Der Empfänger von Juttas Briefen ist C., ein »Wessie«. Beide haben sich während eines Sommerurlaubs an der bulgarischen Schwarzmeerküste kennengelernt. Was danach geschah, beschreibt Jutta chronologisch, wenn auch keineswegs regelmäßig und vollständig.

In Juttas Briefen, manchmal politisch belastend, zuweilen erotisch belästigend, erfahren wir, was der realsozialistische Alltag der 80er Jahre hergab: Lust und Frust, Frohsinn und Schwachsinn...
 

 

 

 

Leseprobe:
 

Varna, den 12.8.

Hallo meine liebe Schmetterlingsmaus, lieber C.!

Jetzt seid Ihr schon fünf Tage wieder zu Hause. Ich habe mittlerweile im Grand Hotel Drujba in Varna Quartier bezogen. Hier habe ich mich mit meinem Stiefvater getroffen, der direkt aus Frankfurt am Main hierher gekommen ist. Zusammen mit Heike, die inzwischen aber wieder zurück nach Berlin fliegen mußte, haben wir drei Tage lang allerhand Blödsinn gemacht, rumgealbert, aber auch schon viel von der Stadt gesehen, die schließlich die drittgrößte Bulgariens ist und eine phantastische Kulisse bietet mit ihren hoch hinausragenden Sandsteinfelsen und den terrassenförmig ansteigenden Weinbergen. Aber man kennt es ja, im Sommer dreht sich auch hier halt alles um den Tourismus. Dem kann man kaum entfliehen.

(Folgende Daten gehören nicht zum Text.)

(* ===== verification/Collections.v ===== *)
(** * Collections: the standard-library collection operations the runner uses

    - [sort_by]: Rust's stable [slice::sort_by], as an insertion sort, with the
      laws a comparison must satisfy for the result to be sorted and stable;
    - [group_by]: the [IndexMap::entry(k).or_default().push(v)] idiom, with the
      lemma that characterises the groups it builds;
    - the bucket idiom [buckets[i].push(v)] on a vector of vectors;
    - the lexicographic order of sequences, and [Vec::dedup]. *)
From S2P Require Import Prelude.

(** ** Stable sorting *)

Section Sort.
Context {A : Type} (cmp : A → A → comparison).

Fixpoint insert_by (x : A) (l : list A) : list A :=
  match l with
  | [] => [x]
  | y :: l' => match cmp x y with Gt => y :: insert_by x l' | _ => x :: l end
  end.

Fixpoint sort_by (l : list A) : list A :=
  match l with
  | [] => []
  | x :: l' => insert_by x (sort_by l')
  end.

Lemma insert_by_perm x l : insert_by x l ≡ₚ x :: l.
Proof.
  induction l as [|y l IH]; simpl; [done|]. destruct (cmp x y); [done..|].
  rewrite IH. apply Permutation_swap.
Qed.

Lemma sort_by_perm l : sort_by l ≡ₚ l.
Proof. induction l as [|x l IH]; simpl; [done|]. by rewrite insert_by_perm, IH. Qed.

Lemma sort_by_elem x l : x ∈ sort_by l ↔ x ∈ l.
Proof. by rewrite sort_by_perm. Qed.

(** A comparison is a total preorder on the elements satisfying [P]. *)
Class CmpLaws (P : A → Prop) : Prop := {
  cmp_opp x y : P x → P y → cmp y x = CompOpp (cmp x y);
  cmp_trans x y z : P x → P y → P z → cmp x y ≠ Gt → cmp y z ≠ Gt → cmp x z ≠ Gt
}.

Definition cmp_le (x y : A) : Prop := cmp x y ≠ Gt.

Section Laws.
Context (P : A → Prop) `{!CmpLaws P}.

Lemma insert_by_sorted x l :
  P x → Forall P l → StronglySorted cmp_le l → StronglySorted cmp_le (insert_by x l).
Proof.
  intros Hx HP Hs. induction Hs as [|y l Hs IH Hle]; simpl.
  { by repeat constructor. }
  apply Forall_cons in HP as [Hy HP].
  assert (Hcons : cmp x y ≠ Gt → StronglySorted cmp_le (x :: y :: l)).
  { intros Hxy. constructor; [by constructor|]. constructor; [done|].
    rewrite Forall_forall in Hle, HP |- *. intros z Hz.
    exact (cmp_trans x y z Hx Hy (HP z Hz) Hxy (Hle z Hz)). }
  destruct (cmp x y) eqn:E; [by apply Hcons..|].
  constructor; [by apply IH|]. rewrite Forall_forall. intros z Hz.
  rewrite insert_by_perm, elem_of_cons in Hz. destruct Hz as [->|Hz].
  - unfold cmp_le. rewrite (cmp_opp x y Hx Hy), E. done.
  - rewrite Forall_forall in Hle. auto.
Qed.

Lemma sort_by_sorted l : Forall P l → StronglySorted cmp_le (sort_by l).
Proof.
  induction 1 as [|x l Hx HP IH]; simpl; [constructor|].
  apply insert_by_sorted; [done| |done]. by rewrite sort_by_perm.
Qed.

Definition is_eq (c : comparison) : bool := match c with Eq => true | _ => false end.

(** Elements that compare equal keep their relative order. *)
Lemma insert_by_stable x l z :
  P x → P z → Forall P l →
  List.filter (λ y, is_eq (cmp z y)) (insert_by x l)
  = List.filter (λ y, is_eq (cmp z y)) (x :: l).
Proof.
  intros Hx Hz HP. induction HP as [|y l Hy HP IH]; simpl; [done|].
  destruct (cmp x y) eqn:E; [done..|]. simpl in IH |- *.
  rewrite IH. destruct (cmp z x) eqn:Ezx; simpl; try done.
  destruct (cmp z y) eqn:Ezy; simpl; try done.
  exfalso. apply (cmp_trans x z y Hx Hz Hy); [|by rewrite Ezy|done].
  by rewrite (cmp_opp z x Hz Hx), Ezx.
Qed.

Lemma sort_by_stable l z :
  P z → Forall P l →
  List.filter (λ y, is_eq (cmp z y)) (sort_by l)
  = List.filter (λ y, is_eq (cmp z y)) l.
Proof.
  intros Hz HP. induction HP as [|x l Hx HP IH]; simpl; [done|].
  rewrite insert_by_stable; [|done..|by rewrite sort_by_perm].
  simpl. by rewrite IH.
Qed.
End Laws.
End Sort.

Lemma strongly_sorted_impl {A} (R R' : A → A → Prop) l :
  (∀ x y, R x y → R' x y) → StronglySorted R l → StronglySorted R' l.
Proof.
  intros H. induction 1 as [|x l _ IH Hx]; constructor; [done|].
  eapply Forall_impl; [exact Hx|auto].
Qed.

(** Sorting keyed values is sorting by the comparison of the keys. *)
Lemma sort_by_map {A B} (cmp : B → B → comparison) (f : A → B) l :
  sort_by cmp (map f l) = map f (sort_by (λ x y, cmp (f x) (f y)) l).
Proof.
  induction l as [|x l IH]; simpl; [done|]. rewrite IH. clear IH.
  induction (sort_by _ l) as [|y k IH]; simpl; [done|].
  destruct (cmp (f x) (f y)); simpl; [done..|]. by rewrite IH.
Qed.

(** [sort_by_key] on a boolean key: [false] sorts before [true]. *)
Definition bool_cmp (a b : bool) : comparison :=
  match a, b with
  | false, true => Lt
  | true, false => Gt
  | _, _ => Eq
  end.

Definition sort_by_bool_key {A} (key : A → bool) (l : list A) : list A :=
  sort_by (λ x y, bool_cmp (key x) (key y)) l.

(** Sorting by a boolean key is a stable partition. *)
Lemma sort_by_bool_key_partition {A} (key : A → bool) (l : list A) :
  sort_by_bool_key key l
  = List.filter (λ x, negb (key x)) l ++ List.filter key l.
Proof.
  unfold sort_by_bool_key. induction l as [|x l IH]; simpl; [done|]. rewrite IH.
  destruct (key x) eqn:Kx; simpl.
  - assert (Hgen : ∀ l1 l2,
      (∀ y, y ∈ l1 → key y = false) → (∀ y, y ∈ l2 → key y = true) →
      insert_by (λ x y, bool_cmp (key x) (key y)) x (l1 ++ l2) = l1 ++ x :: l2).
    { induction l1 as [|y l1 IH1]; intros l2 H1 H2; simpl.
      - destruct l2 as [|z l2]; simpl; [done|]. by rewrite Kx, (H2 z) by set_solver.
      - rewrite Kx, (H1 y) by set_solver. simpl. rewrite IH1; [done|set_solver..]. }
    apply Hgen; intros y [_ Hy]%filter_elem; [by apply negb_true_iff|done].
  - destruct (List.filter _ l) as [|y l1] eqn:E; simpl.
    + destruct (List.filter key l) as [|z l2]; simpl; [done|]. rewrite Kx.
      by destruct (key z).
    + rewrite Kx. by destruct (key y).
Qed.

(** ** Grouping in first-seen order *)

Section Group.
Context {K V : Type} (keqb : K → K → bool).

(** [map.entry(k).or_default().push(v)] on an [IndexMap<K, Vec<V>>]. *)
Fixpoint index_push (k : K) (v : V) (m : list (K * list V)) : list (K * list V) :=
  match m with
  | [] => [(k, [v])]
  | (k', vs) :: m' =>
      if keqb k' k then (k', vs ++ [v]) :: m' else (k', vs) :: index_push k v m'
  end.

Definition group_by (key : V → K) (l : list V) : list (K * list V) :=
  fold_left (λ m v, index_push (key v) v m) l [].

Lemma index_push_perm k v m :
  flat_map snd (index_push k v m) ≡ₚ flat_map snd m ++ [v].
Proof.
  induction m as [|[k' vs] m IH]; simpl; [done|].
  destruct (keqb k' k); simpl; [|by rewrite IH, (assoc_L (++))].
  rewrite <-!(assoc_L (++)). apply Permutation_app_head.
  apply Permutation_app_comm.
Qed.

Lemma group_by_perm key l : flat_map snd (group_by key l) ≡ₚ l.
Proof.
  unfold group_by.
  assert (Hgen : ∀ l m, flat_map snd (fold_left (λ m v, index_push (key v) v m) l m)
                        ≡ₚ flat_map snd m ++ l).
  { clear l. induction l as [|v l IH]; intros m; simpl; [by rewrite app_nil_r|].
    rewrite IH, index_push_perm. by rewrite <-(assoc_L (++)). }
  by rewrite Hgen.
Qed.

(** What a grouping of [l] by [key] is: every group is the sublist of [l]
    that has its key, no group is empty and no two groups share a key. *)
Record grouped (key : V → K) (l : list V) (m : list (K * list V)) : Prop := {
  grouped_mem k vs : (k, vs) ∈ m → vs = List.filter (λ v, keqb k (key v)) l;
  grouped_nonempty k vs : (k, vs) ∈ m → vs ≠ [];
  grouped_distinct : NoDup (map fst m) ∧
    ∀ k1 k2, k1 ∈ map fst m → k2 ∈ map fst m → keqb k1 k2 = true → k1 = k2;
  grouped_complete v : v ∈ l → ∃ k vs, (k, vs) ∈ m ∧ keqb k (key v) = true
}.

Section Laws.
Context (keqb_refl : ∀ k, keqb k k = true).
Context (keqb_sym : ∀ k1 k2, keqb k1 k2 = keqb k2 k1).
Context (keqb_trans : ∀ k1 k2 k3, keqb k1 k2 = true → keqb k2 k3 = true → keqb k1 k3 = true).

Lemma index_push_keys k v m k' :
  k' ∈ map fst (index_push k v m) →
  k' ∈ map fst m ∨ (k' = k ∧ ∀ k1, k1 ∈ map fst m → keqb k1 k = false).
Proof.
  induction m as [|[k1 vs] m IH]; simpl.
  { rewrite list_elem_of_singleton. intros ->. right. split; [done|set_solver]. }
  destruct (keqb k1 k) eqn:E; simpl; rewrite !elem_of_cons; [naive_solver|].
  intros [->|H]; [naive_solver|]. destruct (IH H) as [?|[-> Hk]]; [naive_solver|].
  right. split; [done|]. intros k2 [->|?]%elem_of_cons; auto.
Qed.

Lemma index_push_NoDup k v m :
  NoDup (map fst m) → NoDup (map fst (index_push k v m)).
Proof.
  induction m as [|[k1 vs] m IH]; simpl; intros Hnd.
  { apply NoDup_singleton. }
  apply NoDup_cons in Hnd as [Hk1 Hnd].
  destruct (keqb k1 k) eqn:E; simpl; apply NoDup_cons; split; auto.
  intros [?|[-> Hk]]%index_push_keys; [done|]. by rewrite keqb_refl in E.
Qed.

Lemma index_push_elem k v m k' vs' :
  NoDup (map fst m) →
  (∀ k1 k2, k1 ∈ map fst m → k2 ∈ map fst m → keqb k1 k2 = true → k1 = k2) →
  (k', vs') ∈ index_push k v m →
  (keqb k' k = false ∧ (k', vs') ∈ m) ∨
  (keqb k' k = true ∧ ∃ vs, (k', vs) ∈ m ∧ vs' = vs ++ [v]) ∨
  (k' = k ∧ vs' = [v] ∧ ∀ k1, k1 ∈ map fst m → keqb k1 k = false).
Proof.
  induction m as [|[k1 vs] m IH]; simpl; intros Hnd Hd.
  { rewrite list_elem_of_singleton. intros [= -> ->]. do 2 right.
    split; [done|split; [done|set_solver]]. }
  apply NoDup_cons in Hnd as [Hk1 Hnd].
  destruct (keqb k1 k) eqn:E; rewrite elem_of_cons.
  - intros [[= -> ->]|H].
    + right; left. split; [done|]. exists vs. set_solver.
    + left. split; [|set_solver]. apply not_true_iff_false. intros Hk.
      assert (k' = k1) as ->; [|apply Hk1, map_elem; by exists (k1, vs')].
      apply Hd; [|set_solver|].
      * apply elem_of_cons; right. apply map_elem. by exists (k', vs').
      * apply (keqb_trans _ k); [done|]. by rewrite keqb_sym.
  - intros [[= -> ->]|H]; [left; split; [done|set_solver]|].
    destruct IH as [[? ?]|[(? & vs0 & ? & ->)|(-> & -> & Hk)]]; [done|set_solver|done| | |].
    + left. split; [done|set_solver].
    + right; left. split; [done|]. exists vs0. set_solver.
    + right; right. split_and!; [done..|]. intros k2 [->|?]%elem_of_cons; auto.
Qed.

Lemma index_push_grouped key l m v :
  grouped key l m → grouped key (l ++ [v]) (index_push (key v) v m).
Proof.
  intros [Hmem Hne [Hnd Hd] Hc]. split.
  - intros k vs Hin. rewrite List.filter_app; simpl.
    destruct (index_push_elem _ _ _ _ _ Hnd Hd Hin)
      as [[E Hin']|[(E & vs0 & Hin' & ->)|(-> & -> & Hk)]].
    + by rewrite E, app_nil_r, (Hmem k vs).
    + by rewrite E, (Hmem k vs0).
    + rewrite keqb_refl, filter_none; [done|]. intros x Hx.
      destruct (Hc x Hx) as (k & vs & Hin' & Hkx).
      apply not_true_iff_false. intros Hkv.
      assert (keqb k (key v) = true) as E.
      { apply (keqb_trans _ (key x)); [done|]. by rewrite keqb_sym. }
      rewrite Hk in E; [done|]. apply map_elem. by exists (k, vs).
  - intros k vs Hin.
    destruct (index_push_elem _ _ _ _ _ Hnd Hd Hin)
      as [[E Hin']|[(E & vs0 & Hin' & ->)|(-> & -> & Hk)]]; [eauto| |done].
    by destruct vs0.
  - split; [by apply index_push_NoDup|].
    intros k1 k2 H1 H2 E.
    destruct (index_push_keys _ _ _ _ H1) as [?|[-> Hk1]];
      destruct (index_push_keys _ _ _ _ H2) as [?|[-> Hk2]]; [by apply Hd| | |done].
    + rewrite (Hk2 k1) in E; done.
    + rewrite keqb_sym, (Hk1 k2) in E; done.
  - assert (Hmono : ∀ k vs, (k, vs) ∈ m → ∃ vs', (k, vs') ∈ index_push (key v) v m).
    { clear. induction m as [|[k1 vs1] m IH]; simpl; intros k vs; [set_solver|].
      intros [[= -> ->]|H]%elem_of_cons; destruct (keqb k1 (key v)) eqn:E.
      1-3: eexists; apply elem_of_cons; first [by left | by right].
      destruct (IH _ _ H) as [vs' ?]. exists vs'. set_solver. }
    intros x [Hx|Hx]%elem_of_app.
    + destruct (Hc x Hx) as (k & vs & Hin & Hk).
      destruct (Hmono k vs Hin) as [vs' ?]. eauto.
    + apply list_elem_of_singleton in Hx as ->. clear - keqb_refl.
      induction m as [|[k1 vs1] m IH]; simpl.
      * exists (key v), [v]. split; [set_solver|auto].
      * destruct (keqb k1 (key v)) eqn:E.
        -- exists k1, (vs1 ++ [v]). split; [set_solver|done].
        -- destruct IH as (k & vs & ? & ?). exists k, vs. set_solver.
Qed.

Lemma group_by_grouped key l : grouped key l (group_by key l).
Proof.
  unfold group_by.
  assert (Hgen : ∀ l l0 m, grouped key l0 m →
    grouped key (l0 ++ l) (fold_left (λ m v, index_push (key v) v m) l m)).
  { clear l. induction l as [|v l IH]; intros l0 m Hm; simpl.
    - by rewrite app_nil_r.
    - rewrite <-(app_nil_l l), app_comm_cons, (assoc_L (++)).
      by apply IH, index_push_grouped. }
  apply (Hgen l [] []). split; try set_solver.
  split; [constructor|set_solver].
Qed.
End Laws.
End Group.

(** ** Buckets: [buckets[i].push(v)] *)

Definition bucket_push {V} (i : nat) (v : V) (b : list (list V)) : list (list V) :=
  alter (λ vs, vs ++ [v]) i b.

Lemma length_bucket_push {V} i (v : V) b : length (bucket_push i v b) = length b.
Proof. apply length_alter. Qed.

Lemma bucket_push_perm {V} i (v : V) b :
  i < length b → concat (bucket_push i v b) ≡ₚ concat b ++ [v].
Proof.
  unfold bucket_push. revert i. induction b as [|vs b IH]; intros [|i] Hi; simpl in *; try lia.
  - rewrite <-!(assoc_L (++)). apply Permutation_app_head, Permutation_app_comm.
  - change (concat (vs :: alter (λ vs0, vs0 ++ [v]) i b) ≡ₚ (vs ++ concat b) ++ [v]).
    simpl. rewrite IH by lia. by rewrite (assoc_L (++)).
Qed.

Lemma concat_replicate_nil {V} n : concat (replicate n ([] : list V)) = [].
Proof. by induction n. Qed.

(** ** Lexicographic order and deduplication *)

Fixpoint take_while {A} (f : A → bool) (l : list A) : list A :=
  match l with
  | [] => []
  | x :: l => if f x then x :: take_while f l else []
  end.

Fixpoint lex_cmp {A} (cmp : A → A → comparison) (a b : list A) : comparison :=
  match a, b with
  | [], [] => Eq
  | [], _ => Lt
  | _, [] => Gt
  | x :: a', y :: b' => match cmp x y with Eq => lex_cmp cmp a' b' | c => c end
  end.

(** [Vec::dedup]: consecutive equal elements are merged into the first. *)
Fixpoint dedup_from {A} (eqb : A → A → bool) (x : A) (l : list A) : list A :=
  match l with
  | [] => [x]
  | y :: l' => if eqb x y then dedup_from eqb x l' else x :: dedup_from eqb y l'
  end.

Definition dedup {A} (eqb : A → A → bool) (l : list A) : list A :=
  match l with [] => [] | x :: l' => dedup_from eqb x l' end.

Lemma dedup_from_elem {A} (eqb : A → A → bool) (x y : A) l :
  (∀ a b, eqb a b = true ↔ a = b) → y ∈ dedup_from eqb x l ↔ y ∈ x :: l.
Proof.
  intros Heq. revert x. induction l as [|z l IH]; intros x; simpl; [done|].
  destruct (eqb x z) eqn:E; rewrite ?elem_of_cons, IH, ?elem_of_cons; [|done].
  apply Heq in E as ->. tauto.
Qed.

(** Deduplication by equality keeps the members. *)
Lemma dedup_elem {A} (eqb : A → A → bool) (y : A) l :
  (∀ a b, eqb a b = true ↔ a = b) → y ∈ dedup eqb l ↔ y ∈ l.
Proof. intros Heq. destruct l; [done|]. by apply dedup_from_elem. Qed.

Ich verspüre das eigenartige Bedürfnis, Dir einen Brief zu schreiben. Warum eigentlich? Weißt Du, daß ich Dich eigentlich sehr, sehr gern wiedersehen möchte? Lach nicht! Später, nicht im Moment. Jetzt sehe ich einfach zum Weglaufen aus in meiner Jagduniform - dafür aber mit einem unheimlich warmen und lieben Gefühl im Herzen, wenn ich an Dich denke (übrigens Du als orthographisch gefestigter Mensch siehst mir hoffentlich meine Rechtschreib- und Grammatikfehler nach; ich bin im Urlaub)...
 
 

Berlin, den 21.1.

Hallo Liebling!

Endlich finde ich einige Minuten freie Zeit, Dir ganz herzlich für Deine Karte aus Prag zu danken und Dir schnell ein paar Zeilen zu schreiben... Deine Karte aus Prag war süß. Nur mußte ich meine geistige Flexibilität aufs äußerste anspannen, um Deinen "Kurztripp" zu erkennen. Mit Heike hatte ich viel Spaß beim Entziffern dieses Begriffs. Wir haben unserer Phantasie freien Lauf gelassen: Kurbetrieb, Kurztrimm, Kurztrieb - kurzum wir haben etliche Bedeutungen herausgelesen und uns dann aber wohl doch für die einzig wahre (richtige) entschieden. Ich wußte ja schließlich, was Du mir mitteilen wolltest.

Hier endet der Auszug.